Legislature OKs $3.7B spending bills, extra $40M for school resource officers

Beth LeBlanc
The Detroit News

The Michigan House and Senate advanced two supplemental spending bills by overwhelming majorities Thursday aiming to push billions toward water infrastructure and millions toward law enforcement recruitment and retention. 

The supplemental spending bills make use of some state surplus money, but are largely drawn on the $10 billion in COVID federal relief funds that have yet to be appropriated by the Legislature. 

It's not clear how much more of the remaining COVID federal relief dollars will be appropriated before the end of the year. 

The Senate voted unanimously Thursday in support of a $3.3 billion water infrastructure spending bill that included $1 billion for the replacement of lead service lines across the state. The House voted 97-3 to pass a $368.5 million spending plan to aid recruitment and retention of law enforcement, first responders and corrections officers. 

"This is a historic opportunity," said Sen. Jon Bumstead, R-Newago. The funding, he said, will "make major improvements to preserve and protect Michigan's water quality, our infrastructure and our natural resources."
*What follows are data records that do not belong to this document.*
(** *** Commit *)

Lemma log_ok_elem ms h e :
  log_ok ms h → e ∈ h → newPhysReg e ≠ prevPhysReg e → isRenameable (prevPhysReg e) = true.
Proof.
  revert ms. induction h as [|e' h IH]; intros ms Hl Hin Hne; [by apply elem_of_nil in Hin|].
  destruct Hl as [He Hl]. apply elem_of_cons in Hin as [->|Hin]; [|by eapply IH].
  destruct (He Hne) as (Hr & Hc & _). unfold isRenameable in *. by rewrite Hc.
Qed.

Lemma occ_logged_rev x h : occ x (logged (rev h)) = occ x (logged h).
Proof.
  induction h as [|e h IH]; [done|]. cbn [rev]. rewrite logged_app, occ_app, IH, !logged_cons.
  change (logged []) with (@nil RegId). destruct (decide _); rewrite ?occ_cons, ?occ_nil; lia.
Qed.

Lemma retire_total n k r b :
  shape_ok sizes arch fixed r b → partition sizes lent r (logged k) →
  (∀ e, e ∈ k → newPhysReg e ≠ prevPhysReg e → isRenameable (prevPhysReg e) = true) →
  ∃ kp k' r', k = kp ++ k' ∧ retire n k r = Some (k', r') ∧
    shape_ok sizes arch fixed r' b ∧ partition sizes lent r' (logged k') ∧
    renameMaps r' = renameMaps r.
Proof.
  revert r. induction k as [|e k IH]; intros r Hs Hp Hk.
  { by exists [], [], r. }
  cbn [retire]. destruct (Z.leb_spec (instSeqNum e) n) as [Hle|Hgt]; [|by exists [], (e :: k), r].
  assert (∃ r1, (if negb (bool_decide (newPhysReg e = prevPhysReg e))
                 then addReg (prevPhysReg e) r else Some r) = Some r1 ∧
            shape_ok sizes arch fixed r1 b ∧ partition sizes lent r1 (logged k) ∧
            renameMaps r1 = renameMaps r) as (r1 & E1 & Hs1 & Hp1 & Hm1).
  { rewrite logged_cons in Hp. destruct (decide (newPhysReg e = prevPhysReg e)) as [Heq|Hne].
    { rewrite bool_decide_eq_true_2 by done. by exists r. }
    rewrite bool_decide_eq_false_2 by done. cbn.
    destruct (addReg_total (prevPhysReg e) r) as [r1 E]; [apply Hs|apply Hk; [by left|done]|].
    destruct (addReg_shape _ _ _ _ Hs E) as (Hs1 & Hm1 & Hmp1 & _).
    exists r1. split_and!; [done|done| |done]. intros x. specialize (Hp x).
    rewrite occ_cons in Hp. pose proof (addReg_occ _ _ _ x E). rewrite Hmp1. lia. }
  rewrite E1. cbn.
  destruct (IH r1 Hs1 Hp1) as (kp & k' & r2 & -> & E2 & Hs2 & Hp2 & Hm2); [by intros; apply Hk; [right|]|].
  exists (e :: kp), k', r2. split_and!; try done. by rewrite Hm2.
Qed.

(** *** Sequences of operations *)

Lemma squash_ok n s :
  stage_ok sizes arch fixed lent s →
  ∃ hp s', doSquash n s = Some s' ∧ stage_ok sizes arch fixed lent s' ∧
    historyBuffer s = hp ++ historyBuffer s' ∧
    renameMaps (regs s') = undo_maps (renameMaps (regs s)) hp ∧
    Forall (λ e, n < instSeqNum e) hp ∧
    ∀ e h, historyBuffer s' = e :: h → instSeqNum e <= n.
Proof.
  intros [Hs Hp Hl Hm].
  destruct (undo_total n _ _ _ Hs Hp Hl) as (hp & h' & r' & Hh & E & Hs' & Hp' & Hl' & Hm' & Hf & Hx).
  unfold doSquash. rewrite E. cbn. eexists hp, _. split; [done|]. by split_and!.
Qed.

Lemma commit_ok n s :
  stage_ok sizes arch fixed lent s → ∃ s', removeFromHistory n s = Some s' ∧ stage_ok sizes arch fixed lent s'.
Proof.
  intros [Hs Hp Hl Hm]. unfold removeFromHistory.
  destruct (retire_total n (rev (historyBuffer s)) (regs s) (scoreboard s))
    as (kp & k' & r' & Hk & E & Hs' & Hp' & Hm'); [done| | |].
  - intros x. rewrite occ_logged_rev. apply Hp.
  - intros e He%list_elem_of_In%in_rev%list_elem_of_In. by eapply log_ok_elem.
  - rewrite E. cbn. eexists. split; [done|]. split; cbn; [done| | |done].
    + intros x. rewrite occ_logged_rev. apply Hp'.
    + rewrite Hm'. apply (log_ok_app _ _ (rev kp)). rewrite <- rev_app_distr, <- Hk.
      by rewrite rev_involutive.
Qed.

Lemma stage_step_ok op s :
  stage_ok sizes arch fixed lent s → op_ok arch op → ∃ s', step op s = Some s' ∧ stage_ok sizes arch fixed lent s'.
Proof.
  intros Hs Ho. destruct op as [i|n|n]; cbn.
  - destruct (rename_inst_ok i s Hs Ho) as (out & s' & -> & Hout & Hs' & _).
    exists s'. by destruct out.
  - destruct (squash_ok n s Hs) as (_ & s' & -> & Hs' & _). eauto.
  - by apply commit_ok.
Qed.

Lemma run_ok ops s :
  stage_ok sizes arch fixed lent s → Forall (op_ok arch) ops →
  ∃ s', run ops s = Some s' ∧ stage_ok sizes arch fixed lent s'.
Proof.
  revert s. induction ops as [|op ops IH]; intros s Hs Ho; [by exists s|].
  apply Forall_cons in Ho as [Ho Hos]. destruct (stage_step_ok op s Hs Ho) as (s1 & E & Hs1).
  cbn. rewrite E. cbn. by apply IH.
Qed.

Lemma split_classed (f : RegClassType → list RegId) :
  (∀ c, Forall (λ x, classValue x = c) (f c)) → classed (f <$> renameable_classes).
Proof.
  intros Hf. split; [done|]. intros k l x Hk Hr.
  apply list_lookup_fmap_Some in Hk as (c & -> & Hc).
  pose proof (proj1 (Forall_forall _ _) (Hf c) x Hr) as ->.
  do 6 (destruct k as [|k]; [by simplify_eq/=|]). done.
Qed.

Lemma stage_create_ok garbage n early :
  (∀ c, (arch c <= sizes c)%nat) →
  (∀ x, isRenameable x = false →
     usableForPRE (default PhysInfo_init (PhysRegFile garbage sizes !! x)) = fixed x) →
  ∃ s, create garbage sizes arch n early = Some s ∧ stage_ok sizes arch fixed [] s ∧
       historyBuffer s = [] ∧ prdq s = [] ∧ earlyRecycle s = early ∧
       checkpointRenameMap s = replicate 6 [] ∧ checkpointFreeList s = replicate 6 [].
Proof.
  intros Ha Hfix. unfold create. rewrite create_spec by done. cbn [mbind option_bind].
  set (r := mkRegs _ _ _). eexists. split; [done|]. split; [|done]. split; cbn; [|  |done|done].
  - split.
    + apply split_classed. intros c. apply Forall_drop, class_regs_class.
    + apply split_classed. intros c. apply Forall_take, class_regs_class.
    + intros [c k] Hc. unfold maps_at. cbn [classValue index].
      assert (Hlk : (split_map sizes arch <$> renameable_classes) !! class_index c
                    = Some (split_map sizes arch c)) by by destruct c.
      unfold r. cbn [renameMaps]. rewrite Hlk. cbn [mbind option_bind].
      rewrite lookup_lt_is_Some.
      unfold split_map, class_regs. rewrite length_take, length_fmap, length_seq.
      specialize (Ha c). lia.
    + split; [apply length_replicate|]. intros k x Hk.
      by rewrite (PhysRegFile_info garbage sizes _ k).
    + by eapply PhysRegFile_unpinned.
    + exact Hfix.
  - intros x. unfold free, mapped, r, all_regs, renameable_classes, split_free, split_map.
    cbn [freeLists renameMaps fmap list_fmap concat mbind list_bind].
    rewrite !occ_app, !occ_nil. change (logged []) with (@nil RegId). rewrite !occ_nil.
    assert (Hc : ∀ c, (occ x (drop (arch c) (class_regs sizes c))
      + occ x (take (arch c) (class_regs sizes c)))%nat = occ x (class_regs sizes c)).
    { intros c. rewrite Nat.add_comm, <- occ_app, take_drop. done. }
    rewrite <- !Hc. lia.
Qed.

(** *** Runs of renames *)

Lemma undo_logs i n s s' :
  logs i s s' → n < r_seqNum i →
  ∃ es, historyBuffer s' = es ++ historyBuffer s ∧ Forall (λ e, n < instSeqNum e) es ∧
        undo_maps (renameMaps (regs s')) es = renameMaps (regs s).
Proof.
  intros (es & Hh & Hf & Hu) Hn. exists es. split_and!; [done| |done].
  eapply Forall_impl; [done|]. cbn. intros. lia.
Qed.

Lemma renames_ok n xs s :
  stage_ok sizes arch fixed lent s → Forall (inst_ok arch) xs → Forall (λ i, n < r_seqNum i) xs →
  ∃ s' es, run (Rename <$> xs) s = Some s' ∧ stage_ok sizes arch fixed lent s' ∧
    historyBuffer s' = es ++ historyBuffer s ∧ Forall (λ e, n < instSeqNum e) es ∧
    undo_maps (renameMaps (regs s')) es = renameMaps (regs s).
Proof.
  revert s. induction xs as [|i xs IH]; intros s Hs Hi Hn.
  { exists s, []. by split_and!. }
  apply Forall_cons in Hi as [Hi His], Hn as [Hn Hns].
  destruct (rename_inst_ok i s Hs Hi) as (out & s1 & E & Hout & Hs1 & Hlog).
  destruct (undo_logs _ _ _ _ Hlog Hn) as (e1 & Hh1 & Hf1 & Hu1).
  destruct (IH s1 Hs1 His Hns) as (s2 & e2 & E2 & Hs2 & Hh2 & Hf2 & Hu2).
  exists s2, (e2 ++ e1). split_and!.
  - cbn. rewrite E. by destruct out.
  - done.
  - by rewrite Hh2, Hh1, app_assoc.
  - by apply Forall_app.
  - unfold undo_maps. rewrite foldl_app. fold (undo_maps (renameMaps (regs s2)) e2).
    by rewrite Hu2.
Qed.

(** A squash pops exactly the entries younger than it. *)
Lemma squash_point n (es h hp h' : list RenameHistory) :
  es ++ h = hp ++ h' → Forall (λ e, n < instSeqNum e) es → Forall (λ e, instSeqNum e <= n) h →
  Forall (λ e, n < instSeqNum e) hp → (∀ e k, h' = e :: k → instSeqNum e <= n) →
  es = hp ∧ h = h'.
Proof.
  revert hp. induction es as [|e es IH]; intros [|e' hp] Heq He Hh Hp Hx; cbn in Heq.
  - done.
  - subst h. apply Forall_cons in Hh as [? _], Hp as [? _]. lia.
  - subst h'. apply Forall_cons in He as [? _]. specialize (Hx _ _ eq_refl). lia.
  - simplify_eq. apply Forall_cons in He as [_ He], Hp as [_ Hp].
    destruct (IH hp) as [-> ->]; auto.
Qed.
End Lemmas.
Rep. Mike Mueller, the Linden Republican who sponsored the House legislation, noted the law enforcement proposal has grown over recent months, from a proposed $80 million in May to $250 million last month, to the total adopted Thursday of $368 million. 

The House expanded the package by $40 million Thursday in part to allocate more money toward school resource officers in the wake of the Oxford High School shooting Tuesday. The amendment was offered by Rep. Gary Howell, R-Deerfield Twp., whose son is a teacher at Oxford High School. 

“Having resource officers working in schools builds relationships between police officers and students that wouldn’t otherwise occur,” Mueller said in a statement. “Officers become mentors and are seen as more relatable and approachable.”

Gov. Gretchen Whitmer's office on Thursday said the governor was focused on funding the "fundamentals," including the state's aging water infrastructure, law enforcement support and the state's labor shortage. 

"The governor just signed an historic budget that shows we can continue working together with the legislature to put Michiganders first," Whitmer's spokesman Bobby Leddy said. "Now’s the time to keep our foot on the gas to pass these proposals that we all agree on and get the job done.”

The Senate's infrastructure plan includes a $1 billion allocation toward lead service line replacement that is expected to be distributed over a few years and among communities across the state.

Other large expenditures in the Senate's budget include $650 million for a loan fund to reduce dam risk, $400 million for a drinking water program within the Department of Environment Great Lakes and Energy and another $400 million for the Great Lakes Water Authority for water supply improvements and changes needed after the summer's flooding.

Another $200 million would go toward clean water infrastructure grants, $100 million toward sewer and wastewater grants, and $100 million for PFAS remediation grants. 

The largest portion of the House's law enforcement spending bill includes about $57.5 million for Move to Michigan incentives, which are meant to attract out-of-state officers by allowing them to keep their retirement benefits if they move to Michigan.

About $40 million would go toward police academy scholarships; $30 million to communications equipment, including $4.8 million for Isabella County; $35 million to signing and retention bonuses; and $14 million for equipment purchases such as cameras and body armor. 

About $10 million each would go toward community policing, explorer or job shadow programs, reimbursement for unpaid COVID-19 quarantines and school resource officers. 

Another $7.5 million would go toward mental health assistance and $2.5 million for police dog grants.

The bill also would push $25 million to Macomb County to be used as a 50% match for the construction of a central intake assessment facility.